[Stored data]

[Start of Attachment]

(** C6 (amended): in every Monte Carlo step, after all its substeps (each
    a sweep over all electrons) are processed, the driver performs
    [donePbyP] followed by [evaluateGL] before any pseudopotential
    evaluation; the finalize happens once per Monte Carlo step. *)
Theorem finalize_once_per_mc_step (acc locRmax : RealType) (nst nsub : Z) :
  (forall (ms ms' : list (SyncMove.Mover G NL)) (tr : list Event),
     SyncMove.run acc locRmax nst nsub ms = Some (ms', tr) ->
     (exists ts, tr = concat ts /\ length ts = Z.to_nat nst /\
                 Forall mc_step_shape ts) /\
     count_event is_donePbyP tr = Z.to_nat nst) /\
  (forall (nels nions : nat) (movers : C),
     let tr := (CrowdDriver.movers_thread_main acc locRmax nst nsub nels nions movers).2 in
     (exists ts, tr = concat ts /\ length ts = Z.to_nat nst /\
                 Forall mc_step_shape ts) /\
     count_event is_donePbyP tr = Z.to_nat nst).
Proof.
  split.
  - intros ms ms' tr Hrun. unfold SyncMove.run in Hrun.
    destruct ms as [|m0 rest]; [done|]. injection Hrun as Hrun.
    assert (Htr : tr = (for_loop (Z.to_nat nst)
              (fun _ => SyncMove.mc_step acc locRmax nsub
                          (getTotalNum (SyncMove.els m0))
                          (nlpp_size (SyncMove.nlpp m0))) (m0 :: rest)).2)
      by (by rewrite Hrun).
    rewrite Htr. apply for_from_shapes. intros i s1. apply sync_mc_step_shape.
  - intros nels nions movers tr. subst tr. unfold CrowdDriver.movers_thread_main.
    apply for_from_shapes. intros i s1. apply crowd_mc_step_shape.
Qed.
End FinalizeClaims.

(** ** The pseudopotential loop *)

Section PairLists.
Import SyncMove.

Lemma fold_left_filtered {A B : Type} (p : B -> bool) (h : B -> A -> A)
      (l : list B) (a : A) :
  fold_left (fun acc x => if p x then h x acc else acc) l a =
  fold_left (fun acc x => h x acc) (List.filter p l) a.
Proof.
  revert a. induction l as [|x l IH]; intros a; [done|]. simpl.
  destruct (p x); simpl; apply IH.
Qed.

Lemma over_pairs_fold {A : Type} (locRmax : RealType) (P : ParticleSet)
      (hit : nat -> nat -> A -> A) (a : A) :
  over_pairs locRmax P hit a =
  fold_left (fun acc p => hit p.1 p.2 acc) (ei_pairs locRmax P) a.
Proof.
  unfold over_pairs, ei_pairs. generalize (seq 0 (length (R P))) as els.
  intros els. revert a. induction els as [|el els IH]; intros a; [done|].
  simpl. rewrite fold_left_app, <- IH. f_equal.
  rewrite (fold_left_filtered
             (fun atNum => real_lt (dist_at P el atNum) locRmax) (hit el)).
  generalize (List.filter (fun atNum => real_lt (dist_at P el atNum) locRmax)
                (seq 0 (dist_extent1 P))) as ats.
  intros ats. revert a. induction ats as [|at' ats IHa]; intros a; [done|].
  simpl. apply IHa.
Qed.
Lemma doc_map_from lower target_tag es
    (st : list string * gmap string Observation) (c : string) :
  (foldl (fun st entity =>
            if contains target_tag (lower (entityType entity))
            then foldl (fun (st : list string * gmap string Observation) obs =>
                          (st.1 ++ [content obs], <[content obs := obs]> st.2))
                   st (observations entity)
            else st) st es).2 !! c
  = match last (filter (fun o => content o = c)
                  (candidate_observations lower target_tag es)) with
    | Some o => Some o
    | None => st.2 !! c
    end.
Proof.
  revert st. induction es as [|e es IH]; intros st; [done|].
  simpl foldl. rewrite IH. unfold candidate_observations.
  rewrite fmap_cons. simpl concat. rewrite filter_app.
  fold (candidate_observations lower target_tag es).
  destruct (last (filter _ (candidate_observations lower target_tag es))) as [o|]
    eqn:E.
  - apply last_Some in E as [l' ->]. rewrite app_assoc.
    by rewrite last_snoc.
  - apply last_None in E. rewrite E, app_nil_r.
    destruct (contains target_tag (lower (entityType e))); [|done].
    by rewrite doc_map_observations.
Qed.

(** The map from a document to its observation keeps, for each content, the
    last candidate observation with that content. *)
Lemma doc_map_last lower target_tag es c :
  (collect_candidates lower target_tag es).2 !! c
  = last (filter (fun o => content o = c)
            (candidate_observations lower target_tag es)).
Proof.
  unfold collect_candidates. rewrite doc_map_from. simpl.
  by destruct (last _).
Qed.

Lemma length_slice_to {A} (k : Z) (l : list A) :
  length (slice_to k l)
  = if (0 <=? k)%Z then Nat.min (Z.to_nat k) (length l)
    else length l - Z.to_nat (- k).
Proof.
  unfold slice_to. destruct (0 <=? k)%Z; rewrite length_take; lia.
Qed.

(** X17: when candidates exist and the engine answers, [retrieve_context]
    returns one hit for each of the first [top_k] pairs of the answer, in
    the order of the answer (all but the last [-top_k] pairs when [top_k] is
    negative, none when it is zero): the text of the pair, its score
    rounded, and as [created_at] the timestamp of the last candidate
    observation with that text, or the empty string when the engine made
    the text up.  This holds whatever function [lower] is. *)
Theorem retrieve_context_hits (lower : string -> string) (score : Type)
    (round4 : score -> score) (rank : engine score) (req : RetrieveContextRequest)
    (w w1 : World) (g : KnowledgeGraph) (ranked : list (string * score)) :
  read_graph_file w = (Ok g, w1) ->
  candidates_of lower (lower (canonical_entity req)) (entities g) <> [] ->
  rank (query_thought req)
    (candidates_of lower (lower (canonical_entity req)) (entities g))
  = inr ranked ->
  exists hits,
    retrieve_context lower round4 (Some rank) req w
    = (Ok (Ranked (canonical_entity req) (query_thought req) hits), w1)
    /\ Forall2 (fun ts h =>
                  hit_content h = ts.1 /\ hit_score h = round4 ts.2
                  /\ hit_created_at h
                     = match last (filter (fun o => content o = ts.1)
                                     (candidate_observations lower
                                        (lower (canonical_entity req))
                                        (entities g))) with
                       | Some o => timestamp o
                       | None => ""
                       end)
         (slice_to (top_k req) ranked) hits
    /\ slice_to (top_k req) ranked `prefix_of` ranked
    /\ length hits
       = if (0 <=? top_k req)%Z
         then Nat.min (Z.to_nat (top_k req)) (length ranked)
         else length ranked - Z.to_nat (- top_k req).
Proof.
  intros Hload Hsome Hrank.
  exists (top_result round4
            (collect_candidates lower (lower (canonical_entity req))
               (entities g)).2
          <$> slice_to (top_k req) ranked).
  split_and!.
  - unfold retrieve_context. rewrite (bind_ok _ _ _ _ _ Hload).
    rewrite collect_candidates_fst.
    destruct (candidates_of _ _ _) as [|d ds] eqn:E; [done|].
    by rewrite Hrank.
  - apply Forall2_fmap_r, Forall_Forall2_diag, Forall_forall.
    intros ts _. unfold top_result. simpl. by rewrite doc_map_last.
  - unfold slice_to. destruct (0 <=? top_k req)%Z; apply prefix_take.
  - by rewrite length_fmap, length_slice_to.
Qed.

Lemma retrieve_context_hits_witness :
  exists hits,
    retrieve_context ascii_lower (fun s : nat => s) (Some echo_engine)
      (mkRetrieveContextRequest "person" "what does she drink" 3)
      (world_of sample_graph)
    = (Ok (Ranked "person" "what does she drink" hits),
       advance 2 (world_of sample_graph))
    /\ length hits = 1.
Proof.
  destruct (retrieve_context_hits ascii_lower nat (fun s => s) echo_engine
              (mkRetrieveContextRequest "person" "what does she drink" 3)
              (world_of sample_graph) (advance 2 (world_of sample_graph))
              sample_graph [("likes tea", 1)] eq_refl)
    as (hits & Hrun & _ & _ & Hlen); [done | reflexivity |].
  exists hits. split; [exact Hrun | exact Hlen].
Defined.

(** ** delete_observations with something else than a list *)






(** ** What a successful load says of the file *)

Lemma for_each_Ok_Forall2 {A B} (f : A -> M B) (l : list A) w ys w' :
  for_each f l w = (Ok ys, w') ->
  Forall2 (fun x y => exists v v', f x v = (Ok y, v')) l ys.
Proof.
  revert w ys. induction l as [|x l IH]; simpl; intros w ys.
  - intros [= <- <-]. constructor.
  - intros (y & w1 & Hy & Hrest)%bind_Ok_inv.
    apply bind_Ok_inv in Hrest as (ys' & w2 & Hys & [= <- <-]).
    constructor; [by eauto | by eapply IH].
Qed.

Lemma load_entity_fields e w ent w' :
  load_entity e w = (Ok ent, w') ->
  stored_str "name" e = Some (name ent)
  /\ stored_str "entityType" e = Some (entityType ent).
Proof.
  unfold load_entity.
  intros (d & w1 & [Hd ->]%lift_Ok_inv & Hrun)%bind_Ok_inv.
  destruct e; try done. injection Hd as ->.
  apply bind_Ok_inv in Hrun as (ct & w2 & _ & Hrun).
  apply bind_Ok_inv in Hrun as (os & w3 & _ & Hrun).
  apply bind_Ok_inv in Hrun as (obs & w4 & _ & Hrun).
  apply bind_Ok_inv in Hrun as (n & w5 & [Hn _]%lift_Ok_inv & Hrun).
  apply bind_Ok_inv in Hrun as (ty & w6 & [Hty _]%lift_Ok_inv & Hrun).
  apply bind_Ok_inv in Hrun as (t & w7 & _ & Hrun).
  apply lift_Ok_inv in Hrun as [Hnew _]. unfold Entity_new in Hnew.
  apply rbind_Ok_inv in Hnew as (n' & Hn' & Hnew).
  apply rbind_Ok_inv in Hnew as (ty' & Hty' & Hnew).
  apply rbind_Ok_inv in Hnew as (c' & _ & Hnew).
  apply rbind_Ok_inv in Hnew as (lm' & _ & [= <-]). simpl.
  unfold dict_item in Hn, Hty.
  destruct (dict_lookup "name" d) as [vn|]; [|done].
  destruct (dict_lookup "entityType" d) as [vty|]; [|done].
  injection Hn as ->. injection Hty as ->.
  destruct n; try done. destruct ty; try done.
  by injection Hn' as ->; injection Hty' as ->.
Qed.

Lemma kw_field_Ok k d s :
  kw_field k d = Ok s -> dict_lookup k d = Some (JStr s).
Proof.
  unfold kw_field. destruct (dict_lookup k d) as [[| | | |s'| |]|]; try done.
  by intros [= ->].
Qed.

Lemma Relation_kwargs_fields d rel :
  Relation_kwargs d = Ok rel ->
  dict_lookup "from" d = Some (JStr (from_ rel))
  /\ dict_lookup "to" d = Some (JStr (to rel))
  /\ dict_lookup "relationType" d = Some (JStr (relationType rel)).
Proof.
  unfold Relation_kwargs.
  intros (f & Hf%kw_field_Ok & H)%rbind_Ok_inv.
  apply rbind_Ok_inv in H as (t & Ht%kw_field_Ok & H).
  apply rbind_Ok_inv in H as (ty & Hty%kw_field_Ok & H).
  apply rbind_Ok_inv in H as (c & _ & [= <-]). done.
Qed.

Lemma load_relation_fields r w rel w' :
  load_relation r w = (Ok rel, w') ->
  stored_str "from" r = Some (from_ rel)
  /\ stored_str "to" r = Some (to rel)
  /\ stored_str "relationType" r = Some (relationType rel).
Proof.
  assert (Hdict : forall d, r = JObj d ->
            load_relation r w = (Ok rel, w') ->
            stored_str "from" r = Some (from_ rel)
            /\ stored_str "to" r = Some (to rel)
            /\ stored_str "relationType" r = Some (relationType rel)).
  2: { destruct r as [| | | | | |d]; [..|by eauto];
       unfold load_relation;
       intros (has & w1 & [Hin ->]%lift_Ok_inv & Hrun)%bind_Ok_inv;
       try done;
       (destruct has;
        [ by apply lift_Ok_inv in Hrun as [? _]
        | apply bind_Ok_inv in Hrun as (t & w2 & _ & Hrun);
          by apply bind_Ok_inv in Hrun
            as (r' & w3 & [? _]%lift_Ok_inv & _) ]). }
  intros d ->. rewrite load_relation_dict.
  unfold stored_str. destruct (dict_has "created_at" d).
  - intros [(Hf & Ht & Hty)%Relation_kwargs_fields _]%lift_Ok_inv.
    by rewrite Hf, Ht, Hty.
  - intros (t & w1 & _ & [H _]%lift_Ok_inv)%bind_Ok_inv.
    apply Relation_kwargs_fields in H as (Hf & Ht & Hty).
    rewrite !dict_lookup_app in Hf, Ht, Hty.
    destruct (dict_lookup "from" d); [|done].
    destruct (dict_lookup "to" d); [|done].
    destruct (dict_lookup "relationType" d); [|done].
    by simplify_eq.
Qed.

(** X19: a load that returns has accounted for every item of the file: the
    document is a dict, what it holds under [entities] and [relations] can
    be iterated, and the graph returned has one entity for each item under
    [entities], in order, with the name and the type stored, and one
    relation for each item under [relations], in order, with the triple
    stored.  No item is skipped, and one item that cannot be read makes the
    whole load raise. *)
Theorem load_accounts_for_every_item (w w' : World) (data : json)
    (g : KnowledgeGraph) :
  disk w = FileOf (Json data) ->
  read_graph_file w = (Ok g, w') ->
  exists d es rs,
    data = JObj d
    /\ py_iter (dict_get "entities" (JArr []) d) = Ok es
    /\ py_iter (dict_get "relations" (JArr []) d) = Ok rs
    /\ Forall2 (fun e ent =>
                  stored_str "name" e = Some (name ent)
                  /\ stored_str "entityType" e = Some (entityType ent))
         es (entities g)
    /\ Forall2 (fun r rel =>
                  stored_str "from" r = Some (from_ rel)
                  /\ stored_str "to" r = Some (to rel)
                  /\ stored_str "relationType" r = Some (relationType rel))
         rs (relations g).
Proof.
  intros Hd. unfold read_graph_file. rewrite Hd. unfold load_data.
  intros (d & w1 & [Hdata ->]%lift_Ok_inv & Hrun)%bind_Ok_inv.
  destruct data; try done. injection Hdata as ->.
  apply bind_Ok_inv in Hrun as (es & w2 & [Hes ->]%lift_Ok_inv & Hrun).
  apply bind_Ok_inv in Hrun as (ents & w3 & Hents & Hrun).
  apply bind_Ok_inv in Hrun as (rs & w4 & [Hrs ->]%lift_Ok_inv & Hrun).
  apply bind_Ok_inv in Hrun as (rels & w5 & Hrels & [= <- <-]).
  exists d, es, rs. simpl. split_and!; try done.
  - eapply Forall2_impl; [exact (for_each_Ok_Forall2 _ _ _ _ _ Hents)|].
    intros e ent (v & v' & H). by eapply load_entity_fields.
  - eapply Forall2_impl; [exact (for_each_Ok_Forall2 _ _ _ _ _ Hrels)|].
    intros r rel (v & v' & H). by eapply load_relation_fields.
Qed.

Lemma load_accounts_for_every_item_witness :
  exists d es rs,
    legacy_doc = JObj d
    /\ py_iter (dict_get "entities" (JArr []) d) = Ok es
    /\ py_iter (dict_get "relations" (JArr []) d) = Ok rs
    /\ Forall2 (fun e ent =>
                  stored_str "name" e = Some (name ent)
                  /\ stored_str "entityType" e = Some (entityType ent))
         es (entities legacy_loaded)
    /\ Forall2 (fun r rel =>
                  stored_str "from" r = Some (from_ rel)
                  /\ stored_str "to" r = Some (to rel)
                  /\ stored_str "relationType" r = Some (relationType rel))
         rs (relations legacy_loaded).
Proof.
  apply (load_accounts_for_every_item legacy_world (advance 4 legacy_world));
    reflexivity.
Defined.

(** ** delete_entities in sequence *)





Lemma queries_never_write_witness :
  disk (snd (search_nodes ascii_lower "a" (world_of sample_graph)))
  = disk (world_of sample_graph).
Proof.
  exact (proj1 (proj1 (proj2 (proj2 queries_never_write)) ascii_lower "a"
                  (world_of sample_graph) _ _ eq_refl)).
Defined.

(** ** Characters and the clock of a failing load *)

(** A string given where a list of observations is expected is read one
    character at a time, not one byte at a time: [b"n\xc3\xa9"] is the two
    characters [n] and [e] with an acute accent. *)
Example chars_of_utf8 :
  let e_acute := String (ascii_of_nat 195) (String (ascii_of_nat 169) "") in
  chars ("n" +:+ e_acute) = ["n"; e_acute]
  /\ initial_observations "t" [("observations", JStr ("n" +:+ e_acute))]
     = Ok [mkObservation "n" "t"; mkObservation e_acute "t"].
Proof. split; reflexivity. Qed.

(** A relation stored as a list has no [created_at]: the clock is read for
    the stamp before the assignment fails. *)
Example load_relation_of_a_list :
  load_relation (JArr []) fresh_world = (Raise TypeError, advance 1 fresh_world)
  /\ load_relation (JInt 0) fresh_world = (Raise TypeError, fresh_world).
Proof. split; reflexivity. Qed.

[End of Attachment]

◆ Brief
Filter the records for lines containing the word "Theorem" and copy each one.

◆ Response area
Theorem finalize_once_per_mc_step (acc locRmax : RealType) (nst nsub : Z) :
Theorem retrieve_context_hits (lower : string -> string) (score : Type)
Theorem load_accounts_for_every_item (w w' : World) (data : json)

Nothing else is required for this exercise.